***** DATA SHOWN

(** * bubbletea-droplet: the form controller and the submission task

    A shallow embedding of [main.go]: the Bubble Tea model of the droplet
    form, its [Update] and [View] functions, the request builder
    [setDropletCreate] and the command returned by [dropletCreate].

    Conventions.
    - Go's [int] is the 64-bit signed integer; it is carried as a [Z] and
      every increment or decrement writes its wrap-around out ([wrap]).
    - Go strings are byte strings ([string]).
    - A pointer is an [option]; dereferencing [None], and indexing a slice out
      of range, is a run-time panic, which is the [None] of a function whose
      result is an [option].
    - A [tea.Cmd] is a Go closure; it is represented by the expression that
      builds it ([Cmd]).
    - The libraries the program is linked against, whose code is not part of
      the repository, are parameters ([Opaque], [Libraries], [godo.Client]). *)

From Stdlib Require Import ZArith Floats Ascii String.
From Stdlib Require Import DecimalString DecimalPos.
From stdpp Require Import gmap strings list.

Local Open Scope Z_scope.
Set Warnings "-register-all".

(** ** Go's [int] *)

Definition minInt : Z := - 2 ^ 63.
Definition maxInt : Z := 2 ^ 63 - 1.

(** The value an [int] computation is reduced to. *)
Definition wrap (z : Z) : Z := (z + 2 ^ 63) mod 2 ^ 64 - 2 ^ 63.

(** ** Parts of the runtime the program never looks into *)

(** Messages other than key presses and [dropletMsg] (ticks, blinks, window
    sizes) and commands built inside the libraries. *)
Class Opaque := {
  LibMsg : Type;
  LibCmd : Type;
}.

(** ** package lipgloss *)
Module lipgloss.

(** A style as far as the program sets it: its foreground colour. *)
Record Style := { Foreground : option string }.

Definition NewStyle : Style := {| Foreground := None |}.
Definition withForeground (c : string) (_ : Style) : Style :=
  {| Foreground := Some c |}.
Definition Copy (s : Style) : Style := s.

**********

#### GOAL OF THE EXERCISE:
The material should be transcribed exactly, every line included.

#### ANSWER TO THE PROBLEM:
(** * bubbletea-droplet: the form controller and the submission task

    A shallow embedding of [main.go]: the Bubble Tea model of the droplet
    form, its [Update] and [View] functions, the request builder
    [setDropletCreate] and the command returned by [dropletCreate].

    Conventions.
    - Go's [int] is the 64-bit signed integer; it is carried as a [Z] and
      every increment or decrement writes its wrap-around out ([wrap]).
    - Go strings are byte strings ([string]).
    - A pointer is an [option]; dereferencing [None], and indexing a slice out
      of range, is a run-time panic, which is the [None] of a function whose
      result is an [option].
    - A [tea.Cmd] is a Go closure; it is represented by the expression that
      builds it ([Cmd]).
    - The libraries the program is linked against, whose code is not part of
      the repository, are parameters ([Opaque], [Libraries], [godo.Client]). *)

From Stdlib Require Import ZArith Floats Ascii String.
From Stdlib Require Import DecimalString DecimalPos.
From stdpp Require Import gmap strings list.

Local Open Scope Z_scope.
Set Warnings "-register-all".

(** ** Go's [int] *)

Definition minInt : Z := - 2 ^ 63.
Definition maxInt : Z := 2 ^ 63 - 1.

(** The value an [int] computation is reduced to. *)
Definition wrap (z : Z) : Z := (z + 2 ^ 63) mod 2 ^ 64 - 2 ^ 63.

(** ** Parts of the runtime the program never looks into *)

(** Messages other than key presses and [dropletMsg] (ticks, blinks, window
    sizes) and commands built inside the libraries. *)
Class Opaque := {
  LibMsg : Type;
  LibCmd : Type;
}.

(** ** package lipgloss *)
Module lipgloss.

(** A style as far as the program sets it: its foreground colour. *)
Record Style := { Foreground : option string }.

Definition NewStyle : Style := {| Foreground := None |}.
Definition withForeground (c : string) (_ : Style) : Style :=
  {| Foreground := Some c |}.
Definition Copy (s : Style) : Style := s.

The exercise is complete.